- [Action item]:
Scan the material and copy out each line where the word "Fixpoint" occurs.

- Opening Delimiter -

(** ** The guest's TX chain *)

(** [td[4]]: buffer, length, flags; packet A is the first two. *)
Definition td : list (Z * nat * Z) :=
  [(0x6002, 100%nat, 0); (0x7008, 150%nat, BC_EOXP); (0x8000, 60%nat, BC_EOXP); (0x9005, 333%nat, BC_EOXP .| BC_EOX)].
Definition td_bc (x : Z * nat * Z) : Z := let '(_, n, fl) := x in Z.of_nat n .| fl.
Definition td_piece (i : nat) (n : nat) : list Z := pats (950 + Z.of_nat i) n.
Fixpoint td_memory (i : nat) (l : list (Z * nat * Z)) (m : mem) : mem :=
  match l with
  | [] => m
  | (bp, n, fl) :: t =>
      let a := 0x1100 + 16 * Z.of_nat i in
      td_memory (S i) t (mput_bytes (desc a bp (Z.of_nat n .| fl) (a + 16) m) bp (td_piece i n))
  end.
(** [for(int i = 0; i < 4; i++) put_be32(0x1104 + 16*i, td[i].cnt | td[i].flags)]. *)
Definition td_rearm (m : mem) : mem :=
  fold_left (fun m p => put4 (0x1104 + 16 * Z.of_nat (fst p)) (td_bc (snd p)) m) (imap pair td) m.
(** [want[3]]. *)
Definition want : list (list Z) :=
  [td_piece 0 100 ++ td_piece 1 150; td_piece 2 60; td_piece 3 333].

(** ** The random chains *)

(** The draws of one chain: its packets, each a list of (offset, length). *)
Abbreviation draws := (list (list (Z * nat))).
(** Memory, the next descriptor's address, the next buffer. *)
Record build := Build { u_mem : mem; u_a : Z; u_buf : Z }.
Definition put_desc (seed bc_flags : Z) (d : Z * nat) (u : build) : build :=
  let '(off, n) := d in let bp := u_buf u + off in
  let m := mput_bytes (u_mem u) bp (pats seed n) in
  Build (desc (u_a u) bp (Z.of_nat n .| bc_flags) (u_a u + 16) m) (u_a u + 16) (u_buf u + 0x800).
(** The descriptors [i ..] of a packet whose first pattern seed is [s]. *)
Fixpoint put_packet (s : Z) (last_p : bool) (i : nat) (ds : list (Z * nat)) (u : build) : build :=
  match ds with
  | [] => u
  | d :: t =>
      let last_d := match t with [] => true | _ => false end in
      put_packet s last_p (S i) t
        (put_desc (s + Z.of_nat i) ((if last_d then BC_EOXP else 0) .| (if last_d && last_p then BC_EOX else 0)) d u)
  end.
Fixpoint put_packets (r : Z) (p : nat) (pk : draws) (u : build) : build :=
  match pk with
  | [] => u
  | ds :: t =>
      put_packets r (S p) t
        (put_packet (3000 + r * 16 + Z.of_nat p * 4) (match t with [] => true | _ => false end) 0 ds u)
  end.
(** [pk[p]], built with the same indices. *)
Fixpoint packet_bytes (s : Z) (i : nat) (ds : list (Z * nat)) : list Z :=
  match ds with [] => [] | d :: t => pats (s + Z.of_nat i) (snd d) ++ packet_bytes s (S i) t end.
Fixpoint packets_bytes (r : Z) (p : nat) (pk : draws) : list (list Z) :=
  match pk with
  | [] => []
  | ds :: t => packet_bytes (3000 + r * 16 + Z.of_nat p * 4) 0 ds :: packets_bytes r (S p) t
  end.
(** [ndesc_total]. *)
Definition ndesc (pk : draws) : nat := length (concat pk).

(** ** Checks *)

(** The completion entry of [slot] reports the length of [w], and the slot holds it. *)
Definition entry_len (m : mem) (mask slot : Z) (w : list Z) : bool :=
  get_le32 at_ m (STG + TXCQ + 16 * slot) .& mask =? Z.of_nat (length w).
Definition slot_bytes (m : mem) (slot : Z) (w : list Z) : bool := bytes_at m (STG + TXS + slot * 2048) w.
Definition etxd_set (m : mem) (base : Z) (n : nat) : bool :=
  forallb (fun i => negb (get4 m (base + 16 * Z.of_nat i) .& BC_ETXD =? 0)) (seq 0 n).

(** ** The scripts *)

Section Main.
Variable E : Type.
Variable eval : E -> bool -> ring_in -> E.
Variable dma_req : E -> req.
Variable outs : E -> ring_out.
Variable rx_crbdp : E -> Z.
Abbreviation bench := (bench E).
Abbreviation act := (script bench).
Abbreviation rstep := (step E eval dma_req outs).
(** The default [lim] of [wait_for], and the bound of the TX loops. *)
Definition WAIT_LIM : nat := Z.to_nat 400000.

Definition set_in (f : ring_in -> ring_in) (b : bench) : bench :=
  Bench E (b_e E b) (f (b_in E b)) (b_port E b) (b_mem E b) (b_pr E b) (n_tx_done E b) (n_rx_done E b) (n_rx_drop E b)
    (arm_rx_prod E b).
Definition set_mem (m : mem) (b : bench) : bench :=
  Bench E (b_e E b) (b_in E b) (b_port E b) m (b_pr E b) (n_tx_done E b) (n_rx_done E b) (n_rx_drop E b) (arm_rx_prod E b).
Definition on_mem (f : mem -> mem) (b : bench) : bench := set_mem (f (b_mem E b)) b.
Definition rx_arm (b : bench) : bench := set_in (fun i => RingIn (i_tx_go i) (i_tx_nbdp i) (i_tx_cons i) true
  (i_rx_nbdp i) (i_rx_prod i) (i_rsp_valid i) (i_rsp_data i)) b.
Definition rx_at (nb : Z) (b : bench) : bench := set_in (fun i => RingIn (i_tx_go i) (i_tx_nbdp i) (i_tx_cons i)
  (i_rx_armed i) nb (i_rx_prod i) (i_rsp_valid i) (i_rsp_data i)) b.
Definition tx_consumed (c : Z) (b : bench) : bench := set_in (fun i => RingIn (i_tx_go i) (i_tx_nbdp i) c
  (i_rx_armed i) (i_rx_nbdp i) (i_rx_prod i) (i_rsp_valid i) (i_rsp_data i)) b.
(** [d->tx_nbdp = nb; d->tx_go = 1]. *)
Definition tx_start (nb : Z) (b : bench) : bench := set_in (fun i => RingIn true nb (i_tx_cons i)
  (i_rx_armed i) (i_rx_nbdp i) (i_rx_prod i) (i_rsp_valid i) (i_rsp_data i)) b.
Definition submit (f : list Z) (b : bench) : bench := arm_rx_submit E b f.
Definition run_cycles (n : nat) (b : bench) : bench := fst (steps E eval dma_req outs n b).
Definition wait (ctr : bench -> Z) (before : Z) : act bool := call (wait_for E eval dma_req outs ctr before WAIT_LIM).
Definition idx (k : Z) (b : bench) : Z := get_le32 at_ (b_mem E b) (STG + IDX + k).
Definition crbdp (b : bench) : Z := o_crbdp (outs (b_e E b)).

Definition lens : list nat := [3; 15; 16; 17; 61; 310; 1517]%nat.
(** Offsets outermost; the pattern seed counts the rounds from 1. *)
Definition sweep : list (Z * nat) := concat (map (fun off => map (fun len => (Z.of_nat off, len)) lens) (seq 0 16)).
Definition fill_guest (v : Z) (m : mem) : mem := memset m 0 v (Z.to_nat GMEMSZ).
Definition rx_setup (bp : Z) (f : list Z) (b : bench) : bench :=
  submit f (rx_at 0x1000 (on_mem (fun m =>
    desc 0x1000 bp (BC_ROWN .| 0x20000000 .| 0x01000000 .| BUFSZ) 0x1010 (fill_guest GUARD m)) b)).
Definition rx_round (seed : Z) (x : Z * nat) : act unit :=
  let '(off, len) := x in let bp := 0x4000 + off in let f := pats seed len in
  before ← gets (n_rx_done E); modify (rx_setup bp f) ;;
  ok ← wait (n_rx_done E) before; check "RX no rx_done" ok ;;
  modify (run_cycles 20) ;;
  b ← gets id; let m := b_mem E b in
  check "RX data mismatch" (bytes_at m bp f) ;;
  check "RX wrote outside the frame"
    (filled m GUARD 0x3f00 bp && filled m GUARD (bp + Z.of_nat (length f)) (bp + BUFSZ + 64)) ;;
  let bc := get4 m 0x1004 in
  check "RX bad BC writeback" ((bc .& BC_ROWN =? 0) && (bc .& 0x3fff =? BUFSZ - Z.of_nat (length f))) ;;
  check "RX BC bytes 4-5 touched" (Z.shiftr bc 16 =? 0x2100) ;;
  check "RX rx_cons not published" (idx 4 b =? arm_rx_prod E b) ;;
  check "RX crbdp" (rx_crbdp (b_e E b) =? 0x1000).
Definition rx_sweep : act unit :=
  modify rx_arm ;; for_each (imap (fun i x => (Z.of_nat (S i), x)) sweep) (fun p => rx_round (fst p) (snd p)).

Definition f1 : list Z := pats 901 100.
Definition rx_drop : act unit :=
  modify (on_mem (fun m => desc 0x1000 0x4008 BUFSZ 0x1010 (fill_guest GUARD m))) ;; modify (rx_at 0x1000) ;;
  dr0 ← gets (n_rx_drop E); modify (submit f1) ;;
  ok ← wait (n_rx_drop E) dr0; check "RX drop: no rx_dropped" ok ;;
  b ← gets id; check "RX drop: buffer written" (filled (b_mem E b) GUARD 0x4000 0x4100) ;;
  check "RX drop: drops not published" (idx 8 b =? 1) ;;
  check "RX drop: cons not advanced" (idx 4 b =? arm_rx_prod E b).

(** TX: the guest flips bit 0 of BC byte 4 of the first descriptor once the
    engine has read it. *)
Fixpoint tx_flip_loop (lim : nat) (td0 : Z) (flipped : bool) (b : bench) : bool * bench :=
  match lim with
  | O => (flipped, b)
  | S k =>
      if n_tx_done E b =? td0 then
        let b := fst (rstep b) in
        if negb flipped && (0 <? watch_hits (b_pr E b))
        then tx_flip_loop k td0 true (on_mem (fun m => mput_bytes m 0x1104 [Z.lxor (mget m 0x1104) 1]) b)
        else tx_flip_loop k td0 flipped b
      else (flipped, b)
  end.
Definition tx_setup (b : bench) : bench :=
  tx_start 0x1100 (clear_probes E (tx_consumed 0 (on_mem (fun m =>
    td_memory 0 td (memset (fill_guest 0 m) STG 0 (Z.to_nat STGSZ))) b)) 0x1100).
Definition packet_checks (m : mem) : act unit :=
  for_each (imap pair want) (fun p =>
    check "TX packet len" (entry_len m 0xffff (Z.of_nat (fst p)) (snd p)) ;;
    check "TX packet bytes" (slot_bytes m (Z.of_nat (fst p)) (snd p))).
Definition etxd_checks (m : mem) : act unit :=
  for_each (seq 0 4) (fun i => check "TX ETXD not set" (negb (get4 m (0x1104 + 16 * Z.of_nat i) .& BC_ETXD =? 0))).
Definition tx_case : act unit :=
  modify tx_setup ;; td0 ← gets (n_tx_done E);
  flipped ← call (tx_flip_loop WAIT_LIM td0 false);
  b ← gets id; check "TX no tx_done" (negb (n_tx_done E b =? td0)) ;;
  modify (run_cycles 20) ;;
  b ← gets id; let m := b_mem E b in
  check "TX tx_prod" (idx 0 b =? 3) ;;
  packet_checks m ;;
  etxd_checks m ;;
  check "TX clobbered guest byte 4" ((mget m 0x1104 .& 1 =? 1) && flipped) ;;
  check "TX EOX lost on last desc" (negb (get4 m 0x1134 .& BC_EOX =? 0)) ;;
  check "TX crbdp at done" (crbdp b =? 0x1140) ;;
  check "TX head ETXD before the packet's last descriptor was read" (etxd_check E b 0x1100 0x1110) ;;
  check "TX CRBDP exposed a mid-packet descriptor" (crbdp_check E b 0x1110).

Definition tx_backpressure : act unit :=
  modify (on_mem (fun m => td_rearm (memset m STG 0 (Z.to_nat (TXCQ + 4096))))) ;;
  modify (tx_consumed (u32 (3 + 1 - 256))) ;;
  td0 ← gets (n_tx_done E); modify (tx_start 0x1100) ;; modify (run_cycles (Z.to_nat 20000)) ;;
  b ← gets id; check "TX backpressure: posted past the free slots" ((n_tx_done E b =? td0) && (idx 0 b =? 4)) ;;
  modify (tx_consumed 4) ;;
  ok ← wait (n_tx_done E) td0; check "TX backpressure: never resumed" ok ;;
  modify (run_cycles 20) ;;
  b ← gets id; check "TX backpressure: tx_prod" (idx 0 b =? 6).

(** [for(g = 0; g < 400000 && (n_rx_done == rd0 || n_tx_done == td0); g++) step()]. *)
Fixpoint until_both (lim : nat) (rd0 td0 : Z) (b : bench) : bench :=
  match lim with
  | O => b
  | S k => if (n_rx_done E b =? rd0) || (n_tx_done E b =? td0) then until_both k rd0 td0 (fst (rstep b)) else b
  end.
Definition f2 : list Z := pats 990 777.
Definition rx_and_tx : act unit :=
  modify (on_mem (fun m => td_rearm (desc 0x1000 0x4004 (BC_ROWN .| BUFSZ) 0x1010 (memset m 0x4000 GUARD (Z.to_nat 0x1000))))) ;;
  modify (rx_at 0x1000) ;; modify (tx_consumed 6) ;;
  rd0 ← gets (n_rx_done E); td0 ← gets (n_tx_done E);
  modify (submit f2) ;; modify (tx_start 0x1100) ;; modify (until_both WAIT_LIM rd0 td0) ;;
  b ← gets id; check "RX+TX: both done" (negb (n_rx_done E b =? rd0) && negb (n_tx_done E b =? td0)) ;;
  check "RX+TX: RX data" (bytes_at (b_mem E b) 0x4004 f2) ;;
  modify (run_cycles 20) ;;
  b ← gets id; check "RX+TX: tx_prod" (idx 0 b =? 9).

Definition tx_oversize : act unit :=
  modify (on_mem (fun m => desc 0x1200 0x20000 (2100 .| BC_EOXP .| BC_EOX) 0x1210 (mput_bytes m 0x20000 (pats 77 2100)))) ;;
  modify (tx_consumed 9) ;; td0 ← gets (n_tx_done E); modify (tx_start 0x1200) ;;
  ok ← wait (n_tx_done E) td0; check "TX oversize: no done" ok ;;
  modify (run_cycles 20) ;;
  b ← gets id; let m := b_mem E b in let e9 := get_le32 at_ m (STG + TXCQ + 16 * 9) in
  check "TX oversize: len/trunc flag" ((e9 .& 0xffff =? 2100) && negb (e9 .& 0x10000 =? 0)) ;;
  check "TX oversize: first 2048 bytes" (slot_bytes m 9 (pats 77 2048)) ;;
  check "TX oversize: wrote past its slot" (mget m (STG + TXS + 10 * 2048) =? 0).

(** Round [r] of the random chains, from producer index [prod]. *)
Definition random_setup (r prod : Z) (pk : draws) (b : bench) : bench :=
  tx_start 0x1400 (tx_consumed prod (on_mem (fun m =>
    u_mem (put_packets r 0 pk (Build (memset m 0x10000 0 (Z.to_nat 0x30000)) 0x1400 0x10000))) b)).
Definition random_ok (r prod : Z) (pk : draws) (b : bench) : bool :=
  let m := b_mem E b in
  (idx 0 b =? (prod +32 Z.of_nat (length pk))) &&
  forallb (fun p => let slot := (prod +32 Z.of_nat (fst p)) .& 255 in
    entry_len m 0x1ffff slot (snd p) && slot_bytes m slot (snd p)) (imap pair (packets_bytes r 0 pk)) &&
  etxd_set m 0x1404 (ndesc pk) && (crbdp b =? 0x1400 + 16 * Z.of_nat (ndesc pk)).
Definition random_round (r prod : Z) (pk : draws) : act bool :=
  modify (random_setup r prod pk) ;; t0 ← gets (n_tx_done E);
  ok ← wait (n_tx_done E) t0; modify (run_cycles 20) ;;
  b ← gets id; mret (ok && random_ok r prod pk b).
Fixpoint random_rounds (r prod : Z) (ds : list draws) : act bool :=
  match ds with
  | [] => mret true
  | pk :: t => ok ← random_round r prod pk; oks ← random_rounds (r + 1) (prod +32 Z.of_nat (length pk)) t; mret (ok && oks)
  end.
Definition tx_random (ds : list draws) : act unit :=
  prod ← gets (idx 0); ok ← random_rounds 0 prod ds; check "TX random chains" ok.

- Closing Delimiter -

- [Answer to the problem]:
Fixpoint td_memory (i : nat) (l : list (Z * nat * Z)) (m : mem) : mem :=
Fixpoint put_packet (s : Z) (last_p : bool) (i : nat) (ds : list (Z * nat)) (u : build) : build :=
Fixpoint put_packets (r : Z) (p : nat) (pk : draws) (u : build) : build :=
Fixpoint packet_bytes (s : Z) (i : nat) (ds : list (Z * nat)) : list Z :=
Fixpoint packets_bytes (r : Z) (p : nat) (pk : draws) : list (list Z) :=
Fixpoint tx_flip_loop (lim : nat) (td0 : Z) (flipped : bool) (b : bench) : bool * bench :=
Fixpoint until_both (lim : nat) (rd0 td0 : Z) (b : bench) : bench :=
Fixpoint random_rounds (r prod : Z) (ds : list draws) : act bool :=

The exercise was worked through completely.